Although different in their institutional format and approaches, initiatives such as the Empathetic Museum and the Center for Empathy and Visual Arts at the Minneapolis Institute of Art indicate that a focused engagement with emotions in museums is increasingly pressing and consequential.
Emotions as a focus of research
In spite of the proliferation of museum initiatives activating visitors’ emotions, in the field of museological research it is only recently that emotions have become a prime area of investigation, in connection with the broader surge of interest for affect across the human and social sciences . Ground-breaking research on emotions in museums has addressed pedagogies – proposing for instance ‘pedagogies of feeling’ (Witcomb 2015) or investigating how awe affects memory (Price et al. 2021) – and visitors’ responses to traumatic topics and ‘difficult heritage’ such as war and colonialism (e.g. Smith et al. 2018). Emotions, however, are pervasive and imbue every facet of museum theory and practice.

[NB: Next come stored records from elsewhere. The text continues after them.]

(* ===== verification/Delegation.v ===== *)
(** * Subordinate-ID delegation ([sandbox/subid/delegation.rs])

    Delegated ranges, the parser of the [getsubids] output and the
    generation-checked cache of the daemon's delegation. *)

From S2P Require Import Prelude Text Toml.

Module Delegation.

(** ** Ranges *)

(** A half-open range of 32-bit IDs. *)
Record SubidRange := MkRange { start : Z; count : Z }.

#[global] Instance SubidRange_eq_dec : EqDecision SubidRange.
Proof. solve_decision. Defined.

Inductive Error :=
| HelperMissing
| HelperIo (detail : string)
| HelperFailed (code : option Z) (stderr : string)
| AccountLookup
| CachePoisoned
| GenerationChanged
| MalformedLine (line : string)
| MalformedRange (line reason : string)
| Range (reason : string).

(** [SubidRange::new(start: u64, count: u64)].  The sum is a plain [u64]
    addition, which wraps in a build without overflow checks; the casts keep
    the low 32 bits. *)
Definition new (start count : Z) : result Error SubidRange :=
  if count =? 0 then Err (Range "zero-length subordinate range")
  else if u32_max <? start then Err (Range "range start exceeds the 32-bit ID space")
  else
    let end_ := wrap_u64 (start + count) in
    if u32_max + 1 <? end_ then Err (Range "range end overflows the 32-bit ID space")
    else Ok (MkRange (wrap_u32 start) (wrap_u32 count)).

(** [SubidRange::end], exclusive, in [u64]. *)
Definition end_ (r : SubidRange) : Z := start r + count r.

Definition contains (r : SubidRange) (id : Z) : bool := (start r <=? id) && (id <? end_ r).

(** [SubidRange::ids]: the IDs in increasing order, cast back to [u32]. *)
Definition ids (r : SubidRange) : list Z := wrap_u32 <$> seqZ (start r) (end_ r - start r).

(** What [new] promises when the sum does not leave [u64]. *)
Definition range_wf (r : SubidRange) : Prop :=
  0 <= start r ∧ 0 < count r ∧ end_ r <= 2 ^ 32.

Record Delegation := MkDelegation
  { uid_ranges : list SubidRange; gid_ranges : list SubidRange }.

#[global] Instance Delegation_eq_dec : EqDecision Delegation.
Proof. solve_decision. Defined.

Definition contains_uid (d : Delegation) (uid : Z) : bool :=
  existsb (fun r => contains r uid) (uid_ranges d).
Definition contains_gid (d : Delegation) (gid : Z) : bool :=
  existsb (fun r => contains r gid) (gid_ranges d).

(** ** The [getsubids] output *)

(** [{:?}] of an exit code. *)
Definition debug_code (code : option Z) : string :=
  match code with
  | None => "None"
  | Some c =>
      ("Some(" +:+ (if c <? 0 then "-" +:+ fmt_dec (- c) else fmt_dec c) +:+ ")")
  end.

Section parser.
Context `{UnicodeTables}.

(** [impl Display for Error]. *)
Definition display (e : Error) : string :=
  match e with
  | HelperMissing => "getsubids is not installed or not on PATH"
  | HelperIo detail => ("getsubids could not be executed: " +:+ detail)
  | HelperFailed code stderr =>
      ("getsubids failed with status " +:+ debug_code code
         +:+ (if bool_decide (stderr = EmptyString) then EmptyString else ": " +:+ stderr))
  | AccountLookup => "the daemon account has no passwd-database name"
  | CachePoisoned => "delegation cache is poisoned"
  | GenerationChanged => "subordinate-ID delegation changed during discovery"
  | MalformedLine line => ("malformed getsubids output line " +:+ debug_str printable line)
  | MalformedRange line reason =>
      ("invalid subordinate range in getsubids line " +:+ debug_str printable line
         +:+ ": " +:+ reason)
  | Range reason => ("invalid subordinate range: " +:+ reason)
  end.

(** One non-empty line: [<index>: <name> <start> <count>]. *)
Definition parse_line (line : string) : result Error SubidRange :=
  '(index, rest) ← ok_or (MalformedLine line) (split_once (byte_of 58) line);
  match parse_u32 (trim index) with
  | None => Err (MalformedLine line)
  | Some _ =>
      match split_whitespace rest with
      | [name; start; count] =>
          if bool_decide (name = EmptyString) then Err (MalformedLine line)
          else
            start ← ok_or (MalformedLine line) (parse_u64 start);
            count ← ok_or (MalformedLine line) (parse_u64 count);
            map_err (fun error => MalformedRange line (display error)) (new start count)
      | _ => Err (MalformedLine line)
      end
  end.

Fixpoint parse_lines (ls : list string) : result Error (list SubidRange) :=
  match ls with
  | [] => Ok []
  | l :: ls' =>
      let line := trim_end l in
      if bool_decide (line = EmptyString) then parse_lines ls'
      else
        r ← parse_line line;
        rs ← parse_lines ls';
        Ok (r :: rs)
  end.

Definition parse_getsubids_output (output : string) : result Error (list SubidRange) :=
  parse_lines (lines output).

(** ** Running the helper *)

(** What [Command::output()] returned. *)
Inductive command_output :=
| SpawnNotFound
| SpawnFailed (detail : string)
| Exited (code : option Z) (stdout stderr : string).

Definition run_getsubids (o : command_output) : result Error (list SubidRange) :=
  match o with
  | SpawnNotFound => Err HelperMissing
  | SpawnFailed detail => Err (HelperIo detail)
  | Exited code stdout stderr =>
      if bool_decide (code = Some 0) then parse_getsubids_output (from_utf8_lossy stdout)
      else Err (HelperFailed code (trim (from_utf8_lossy stderr)))
  end.

(** [query_for_account]: [getsubids user], then [getsubids -g user]. *)
Definition query_for_account (uid_out gid_out : command_output) : result Error Delegation :=
  uids ← run_getsubids uid_out;
  gids ← run_getsubids gid_out;
  Ok (MkDelegation uids gids).
End parser.

(** ** The cache *)

(** Size and modification time of a source file, when it exists. *)
Record FileGeneration := MkFileGen { present : bool; len : Z; modified : option Z }.
Record DelegationGeneration := MkGen
  { subuid : FileGeneration; subgid : FileGeneration; nsswitch : FileGeneration }.

#[global] Instance FileGeneration_eq_dec : EqDecision FileGeneration.
Proof. solve_decision. Defined.
#[global] Instance DelegationGeneration_eq_dec : EqDecision DelegationGeneration.
Proof. solve_decision. Defined.

(** [FileGeneration::read] of what [fs::metadata] returned. *)
Definition read_generation (m : option (Z * option Z)) : FileGeneration :=
  match m with
  | Some (l, t) => MkFileGen true l t
  | None => MkFileGen false 0 None
  end.

Record DelegationCache := MkCache
  { account : option (result Error string);
    cached : option (DelegationGeneration * Delegation) }.

Definition empty_cache : DelegationCache := MkCache None None.

(** What the world answers during one [query_with_generation]: the source
    generation at its three observation points, the passwd lookup, and the two
    helper runs of each query. *)
Record world := MkWorld
  { gen0 : DelegationGeneration; gen1 : DelegationGeneration; gen2 : DelegationGeneration;
    lookup_account : result Error string;
    first_query : string → result Error Delegation;
    second_query : string → result Error Delegation }.

(** [DelegationCache::publish]. *)
Definition publish (g : DelegationGeneration) (d : Delegation) (c : DelegationCache)
    : DelegationCache :=
  match cached c with
  | Some (g', _) => if bool_decide (g' = g) then c else MkCache (account c) (Some (g, d))
  | None => MkCache (account c) (Some (g, d))
  end.

(** [current_account_name]: resolved once per process. *)
Definition current_account_name (w : world) (c : DelegationCache)
    : result Error string * DelegationCache :=
  match account c with
  | Some r => (r, c)
  | None => (lookup_account w, MkCache (Some (lookup_account w)) (cached c))
  end.

(** The cold path of [query_with_generation]: query, and look at the sources
    again before publishing. *)
Definition query_fresh (w : world) (c : DelegationCache)
    : result Error Delegation * DelegationCache :=
  match current_account_name w c with
  | (Err e, c) => (Err e, c)
  | (Ok name, c) =>
      match first_query w name with
      | Err e => (Err e, c)
      | Ok d =>
          if negb (bool_decide (gen0 w = gen1 w)) then
            match second_query w name with
            | Err e => (Err e, c)
            | Ok d' =>
                if negb (bool_decide (gen2 w = gen1 w)) then (Err GenerationChanged, c)
                else (Ok d', publish (gen2 w) d' c)
            end
          else (Ok d, publish (gen0 w) d c)
      end
  end.

Definition query_with_generation (force : bool) (w : world) (c : DelegationCache)
    : result Error Delegation * DelegationCache :=
  match force, cached c with
  | false, Some (g, d) => if bool_decide (g = gen0 w) then (Ok d, c) else query_fresh w c
  | _, _ => query_fresh w c
  end.

Definition query : world → DelegationCache → result Error Delegation * DelegationCache :=
  query_with_generation false.
Definition refresh : world → DelegationCache → result Error Delegation * DelegationCache :=
  query_with_generation true.

(** ** Ranges, proved *)

Lemma wrap_u32_id z : 0 <= z <= u32_max → wrap_u32 z = z.
Proof. unfold wrap_u32, u32_max. intros. apply Z.mod_small. lia. Qed.

Lemma new_exact s c r :
  0 <= s → 0 <= c → s + c <= u64_max →
  new s c = Ok r ↔ 0 < c ∧ s + c <= 2 ^ 32 ∧ s <= u32_max ∧
    r = MkRange s (wrap_u32 c).
Proof.
  intros Hs Hc Hb. unfold new, wrap_u64.
  assert (Hw : (s + c) mod 2 ^ 64 = s + c)
    by (apply Z.mod_small; unfold u64_max in Hb; lia). rewrite Hw.
  destruct (c =? 0) eqn:?, (u32_max <? s) eqn:?, (u32_max + 1 <? s + c) eqn:?; bool_to_prop;
    unfold u32_max in *; try (split; [done|]; intros; lia).
  rewrite (wrap_u32_id s) by (unfold u32_max; lia). split.
  - intros [= <-]. repeat split; try done; lia.
  - intros (_ & _ & _ & ->). done.
Qed.

Lemma wf_contains r id : range_wf r → contains r id = true ↔ start r <= id < start r + count r.
Proof.
  intros _. unfold contains, end_. rewrite andb_true_iff, Z.leb_le, Z.ltb_lt. done.
Qed.

(** While [start + count] stays inside [u64] and the range is not the
    whole ID space, [SubidRange::new] accepts exactly the non-empty ranges
    inside the 32-bit ID space, and the range it builds contains and enumerates
    exactly [start .. start + count). *)
Theorem new_checks_the_id_space s c :
  0 <= s → 0 <= c → s + c <= u64_max → c ≠ 2 ^ 32 →
  match new s c with
  | Ok r => range_wf r ∧ start r = s ∧ count r = c
      ∧ (∀ id, contains r id = true ↔ s <= id < s + c)
      ∧ ids r = seqZ s c
  | Err _ => c = 0 ∨ 2 ^ 32 < s + c
  end.
Proof.
  intros Hs Hc Hsum Hfull. destruct (new s c) as [r|e] eqn:Hn.
  - apply new_exact in Hn as (Hc0 & Hle & _ & ->); [|done..].
    rewrite (wrap_u32_id c) by (clear -Hs Hc Hle Hfull; unfold u32_max; lia).
    assert (Hwf : range_wf (MkRange s c)) by (unfold range_wf, end_; simpl; lia).
    split_and!; try done.
    + intros id. by rewrite wf_contains.
    + unfold ids, end_. simpl. replace (s + c - s) with c by lia.
      rewrite <-(list_fmap_id (seqZ s c)) at 2. apply list_fmap_ext.
      intros k x Hx. apply list_elem_of_lookup_2, elem_of_seqZ in Hx.
      unfold id. apply wrap_u32_id. unfold u32_max. lia.
  - destruct (decide (c = 0)) as [->|]; [by left|]. right.
    apply Z.nle_gt. intros Hle.
    assert (new s c = Ok (MkRange s (wrap_u32 c))); [|congruence].
    apply new_exact; unfold u32_max in *; try done. split_and!; done || lia.
Qed.

Lemma new_checks_the_id_space_witness :
  0 <= 165536 ∧ match new 165536 65536 with Ok r => count r = 65536 | Err _ => False end.
Proof.
  split; [lia|].
  pose proof (new_checks_the_id_space 165536 65536 ltac:(lia) ltac:(lia)
    ltac:(unfold u64_max; lia) ltac:(lia)) as Hn.
  assert (E : new 165536 65536 = Ok (MkRange 165536 65536)) by reflexivity.
  rewrite E in Hn |- *. destruct Hn as (_ & _ & Hc & _). exact Hc.
Defined.

(** The cases [SubidRange::new] does not check.  A count that carries
    [start + count] past [u64] wraps the end below the limit and is accepted
    with a truncated count, and the whole ID space [0 .. 2^32) is accepted as a
    range of length zero. *)
Theorem new_accepts_wrapping_counts s c :
  0 < s <= u32_max → 2 ^ 64 - s <= c <= u64_max →
  new s c = Ok (MkRange s (wrap_u32 c)) ∧ 2 ^ 32 < s + c
  ∧ new 0 (2 ^ 32) = Ok (MkRange 0 0).
Proof.
  intros Hs Hc. unfold u32_max, u64_max in *. split_and!; [|lia|by vm_compute].
  unfold new, wrap_u64.
  assert (Hw : (s + c) mod 2 ^ 64 = s + c - 2 ^ 64).
  { rewrite <-(Z.mod_small (s + c - 2 ^ 64) (2 ^ 64)) by lia.
    rewrite <-(Z.mod_add (s + c - 2 ^ 64) 1 (2 ^ 64)) by lia. f_equal. lia. }
  rewrite Hw, (wrap_u32_id s) by (unfold u32_max; lia). unfold u32_max.
  destruct (c =? 0) eqn:?, (2 ^ 32 - 1 <? s) eqn:?, (2 ^ 32 - 1 + 1 <? s + c - 2 ^ 64) eqn:?;
    bool_to_prop; try lia. done.
Qed.

Lemma new_accepts_wrapping_counts_witness :
  new 10 u64_max = Ok (MkRange 10 u32_max) ∧ 2 ^ 32 < 10 + u64_max.
Proof.
  destruct (new_accepts_wrapping_counts 10 u64_max) as (Hn & Hb & _);
    [unfold u32_max; lia|unfold u64_max; lia|].
  split; [exact Hn|exact Hb].
Defined.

This calls for more research, both in terms of reception (emotions among museum visitors) and production (acknowledging emotions as key components of museum practices). In particular, more research might cast light on the emotions experienced by museum professionals behind the scenes, in museum storage, in the archives, in conservation laboratories, in meeting rooms – and how museum professionals’ emotions relate, or come to have a bearing on the emotions experienced by visitors.
There are multiple reasons why the time is ripe to investigate and experiment with emotions in museums: a renewed awareness of the historical centrality of emotions in museums, the new roles that museums are playing in the face of the current global crises, the vibrancy of innovative museum initiatives focused on emotions such as empathy, and quite simply, because there is a pressing need to study and theorise all of these transformations.
Funding
This work was supported by the EU MSCA-IF-2020 grant n.101022941.
References
Gokcigdem, E. 2016. Fostering Empathy Through Museums. Lanham: Rowman and Littlefield.

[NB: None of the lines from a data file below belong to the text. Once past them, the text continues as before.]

(* ===== verification/FileSystem.v ===== *)
(** * The filesystem the registry runs on

    The descriptor-relative primitives of [sandbox/storage.rs], over an explicit
    directory tree.  A descriptor is the path of its directory below the root
    the store was opened on.  Every system call may fail: [w_env] scripts, call
    by call, whether the kernel refuses it with an I/O error (and then it has no
    effect); once the script is used up calls behave normally.  [w_fault] is the
    point armed in the store's [FaultInjector], if any. *)

From S2P Require Import Prelude Text Toml.

Inductive io_error :=
| Errno (n : Z)
| IoOther (msg : string).

#[global] Instance io_error_eq_dec : EqDecision io_error.
Proof. solve_decision. Defined.

Definition ENOENT : Z := 2.
Definition EIO : Z := 5.
Definition EEXIST : Z := 17.
Definition ENOTDIR : Z := 20.
Definition EISDIR : Z := 21.
Definition ENOTEMPTY : Z := 39.
Definition ELOOP : Z := 40.

(** [errno_is]. *)
Definition errno_is (e : io_error) (n : Z) : bool :=
  match e with Errno k => k =? n | IoOther _ => false end.

(** ** Directory trees *)

Inductive node :=
| NFile (mode uid : Z) (data : string)
| NDir (mode uid : Z) (entries : list (string * node))
| NSymlink (uid : Z)
| NOther (mode uid : Z).

Abbreviation entries := (list (string * node)).

Definition S_IFMT : Z := 61440.
Definition S_IFDIR : Z := 16384.
Definition S_IFREG : Z := 32768.
Definition S_IFLNK : Z := 40960.
Definition S_IFIFO : Z := 4096.

Record stat := MkStat { st_mode : Z; st_uid : Z }.

Definition stat_of (n : node) : stat :=
  match n with
  | NFile mode uid _ => MkStat (Z.lor S_IFREG mode) uid
  | NDir mode uid _ => MkStat (Z.lor S_IFDIR mode) uid
  | NSymlink uid => MkStat (Z.lor S_IFLNK 511) uid
  | NOther mode uid => MkStat (Z.lor S_IFIFO mode) uid
  end.

Definition is_directory (mode : Z) : bool := Z.land mode S_IFMT =? S_IFDIR.
Definition is_regular (mode : Z) : bool := Z.land mode S_IFMT =? S_IFREG.
Definition mode_bits (mode : Z) : Z := Z.land mode 511.
(** [mode_bits(mode) & 0o022 != 0]. *)
Definition group_or_world_writable (mode : Z) : bool := negb (Z.land (mode_bits mode) 18 =? 0).

Fixpoint ent_get (name : string) (es : entries) : option node :=
  match es with
  | [] => None
  | (k, n) :: es' => if bool_decide (k = name) then Some n else ent_get name es'
  end.

Fixpoint ent_del (name : string) (es : entries) : entries :=
  match es with
  | [] => []
  | (k, n) :: es' => if bool_decide (k = name) then es' else (k, n) :: ent_del name es'
  end.

Fixpoint ent_set (name : string) (n : node) (es : entries) : entries :=
  match es with
  | [] => [(name, n)]
  | (k, m) :: es' =>
      if bool_decide (k = name) then (k, n) :: es' else (k, m) :: ent_set name n es'
  end.

(** A descriptor: the path of a directory below the root. *)
Abbreviation fd := (list string).

Fixpoint node_at (p : fd) (n : node) : option node :=
  match p with
  | [] => Some n
  | name :: p' =>
      match n with
      | NDir _ _ es => child ← ent_get name es; node_at p' child
      | _ => None
      end
  end.

(** Replace the entries of the directory at [p]. *)
Fixpoint set_entries (p : fd) (f : entries → entries) (n : node) : node :=
  match n with
  | NDir mode uid es =>
      match p with
      | [] => NDir mode uid (f es)
      | name :: p' =>
          match ent_get name es with
          | Some child => NDir mode uid (ent_set name (set_entries p' f child) es)
          | None => n
          end
      end
  | _ => n
  end.

(** Only directories look like directories, whatever their permission bits. *)
Lemma is_directory_bit k mode b :
  0 <= k → Z.testbit k b = true → Z.testbit S_IFMT b = true → Z.testbit S_IFDIR b = false →
  is_directory (Z.lor k mode) = false.
Proof.
  intros _ Hk Hm Hd. unfold is_directory. apply Z.eqb_neq. intros Heq.
  apply (f_equal (fun z => Z.testbit z b)) in Heq.
  by rewrite Z.land_spec, Z.lor_spec, Hk, Hm, Hd in Heq.
Qed.

Lemma is_directory_dir n :
  is_directory (st_mode (stat_of n)) = true → ∃ mode uid es, n = NDir mode uid es.
Proof.
  destruct n as [mode u data|mode u es|u|mode u]; simpl; [|eauto|done|].
  - by rewrite (is_directory_bit S_IFREG mode 15).
  - by rewrite (is_directory_bit S_IFIFO mode 12).
Qed.

(** ** Fault points *)

Inductive FaultPoint :=
| CreateSandboxDirectory | CreateWorkspace | MetadataTempCreate | MetadataWrite
| MetadataFileSync | MetadataRename | MetadataParentSync | RegistryParentSync
| DeleteEntry | DeleteRootSync
| LeaseTempCreate | LeaseWrite | LeaseFileSync | LeaseRename | LeaseParentSync
| LeaseUnlink | LeaseUnlinkSync.

#[global] Instance FaultPoint_eq_dec : EqDecision FaultPoint.
Proof. solve_decision. Defined.

(** [{point:?}]. *)
Definition point_debug (p : FaultPoint) : string :=
  match p with
  | CreateSandboxDirectory => "CreateSandboxDirectory" | CreateWorkspace => "CreateWorkspace"
  | MetadataTempCreate => "MetadataTempCreate" | MetadataWrite => "MetadataWrite"
  | MetadataFileSync => "MetadataFileSync" | MetadataRename => "MetadataRename"
  | MetadataParentSync => "MetadataParentSync" | RegistryParentSync => "RegistryParentSync"
  | DeleteEntry => "DeleteEntry" | DeleteRootSync => "DeleteRootSync"
  | LeaseTempCreate => "LeaseTempCreate" | LeaseWrite => "LeaseWrite"
  | LeaseFileSync => "LeaseFileSync" | LeaseRename => "LeaseRename"
  | LeaseParentSync => "LeaseParentSync" | LeaseUnlink => "LeaseUnlink"
  | LeaseUnlinkSync => "LeaseUnlinkSync"
  end.

Record world := MkWorld
  { w_root : option node; w_env : list bool; w_fault : option FaultPoint; w_counter : Z }.

Definition with_root (r : option node) (w : world) : world :=
  MkWorld r (w_env w) (w_fault w) (w_counter w).

(** [FaultInjector::trip]: fail once at the armed point. *)
Definition trip (point : FaultPoint) : M world io_error unit := fun w =>
  if bool_decide (w_fault w = Some point)
  then (Err (IoOther ("injected fault at " +:+ point_debug point)), MkWorld (w_root w) (w_env w) None (w_counter w))
  else (Ok tt, w).

(** The kernel's verdict on the next system call. *)
Definition sys : M world io_error unit := fun w =>
  match w_env w with
  | [] => (Ok tt, w)
  | b :: env' =>
      (if b then Err (Errno EIO) else Ok tt,
       MkWorld (w_root w) env' (w_fault w) (w_counter w))
  end.

(** ** System calls *)

(** [TEMP_COUNTER.fetch_add(1)]. *)
Definition fetch_add_counter : M world io_error Z := fun w =>
  (Ok (w_counter w), MkWorld (w_root w) (w_env w) (w_fault w) (wrap_u64 (w_counter w + 1))).

Definition get_entries (d : fd) : M world io_error entries := fun w =>
  match w_root w ≫= node_at d with
  | Some (NDir _ _ es) => (Ok es, w)
  | Some _ => (Err (Errno ENOTDIR), w)
  | None => (Err (Errno ENOENT), w)
  end.

Definition update_entries (d : fd) (f : entries → entries) : M world io_error unit := fun w =>
  (Ok tt, with_root (set_entries d f <$> w_root w) w).

(** [CString::new(name)]. *)
Definition has_nul (name : string) : bool := negb (str_all (fun c => negb (byte_val c =? 0)) name).
Definition check_name (name : string) : M world io_error unit :=
  if has_nul name then fail (IoOther "path component contains NUL") else mret tt.

Definition open_as_directory (o : option node) (d : fd) : M world io_error fd :=
  match o with
  | None => fail (Errno ENOENT)
  | Some (NSymlink _) => fail (Errno ELOOP)
  | Some n =>
      _ ← sys;
      if is_directory (st_mode (stat_of n)) then mret d else fail (Errno ENOTDIR)
  end.

Definition open_directory_path : M world io_error fd :=
  _ ← sys;
  w ← getS;
  open_as_directory (w_root w) [].

Definition open_directory_at (parent : fd) (name : string) : M world io_error fd :=
  _ ← check_name name;
  _ ← sys;
  es ← get_entries parent;
  open_as_directory (ent_get name es) (parent ++ [name]).

Definition fstat (d : fd) : M world io_error stat :=
  _ ← sys;
  w ← getS;
  match w_root w ≫= node_at d with
  | Some n => mret (stat_of n)
  | None => fail (Errno ENOENT)
  end.

Definition stat_at (parent : fd) (name : string) : M world io_error stat :=
  _ ← check_name name;
  _ ← sys;
  es ← get_entries parent;
  match ent_get name es with
  | Some n => mret (stat_of n)
  | None => fail (Errno ENOENT)
  end.

Definition read_names (d : fd) : M world io_error (list string) :=
  _ ← sys;
  es ← get_entries d;
  mret es.*1.

(** The process the code runs as: its effective IDs and process ID, the path
    of its data root, and the platform's text for an I/O error. *)
Class Host := {
  euid : Z;
  egid : Z;
  pid : Z;
  data_root : string;
  io_display : io_error → string;
}.

(** A process to run concrete examples as. *)
Definition sample_host : Host := {|
  euid := 1000; egid := 1000; pid := 7; data_root := "/srv/shbox";
  io_display := fun e => match e with Errno n => fmt_dec n | IoOther m => m end |}.

Section calls.
Context `{Host}.

Definition mkdir_at (parent : fd) (name : string) (mode : Z) : M world io_error unit :=
  _ ← check_name name;
  _ ← sys;
  es ← get_entries parent;
  match ent_get name es with
  | Some _ => fail (Errno EEXIST)
  | None => update_entries parent (fun es => ent_set name (NDir mode euid []) es)
  end.

(** [O_CREAT | O_EXCL]; the file is its name in the parent. *)
Definition create_file_at (parent : fd) (name : string) (mode : Z) : M world io_error unit :=
  _ ← check_name name;
  _ ← sys;
  es ← get_entries parent;
  match ent_get name es with
  | Some _ => fail (Errno EEXIST)
  | None => update_entries parent (fun es => ent_set name (NFile mode euid EmptyString) es)
  end.
End calls.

Jennings, G., et al. 2019. ‘The Empathetic Museum: A New Institutional Identity,’ in Curator: The Museum Journal Vol. 62, No. 4, pp. 505-26.
Price, C. et al. 2021. ‘Awe & Memories of Learning in Science and Art Museums’. Visitor Studies 24 (2): 137–65.
Smith, L., M. Wetherell, and Campbell G. eds. 2018. Emotion, Affective Practices, and the Past in the Present. London: Routledge.
Varutti, M. 2020. ‘Vers une Muséologie des Émotions,’ in Cultures et Musées, Vol. 36, pp.171-177. Available at: https://journals.openedition.org/culturemusees/5751 [ Accessed 12 May 2022]
Varutti, M. 2021. ‘Affective Encounters in Museums,’ in Þóra Pétursdóttir and Torgei Rinke Bangstad eds., Heritage Ecologies, London: Routledge, pp.129-144.
Witcomb, A. 2015. ‘Toward a Pedagogy of Feeling’ in International Handbook of Museum Studies, S. MacDonald and H. R. Leahy, eds., Oxford: Blackwell, pp.321-344.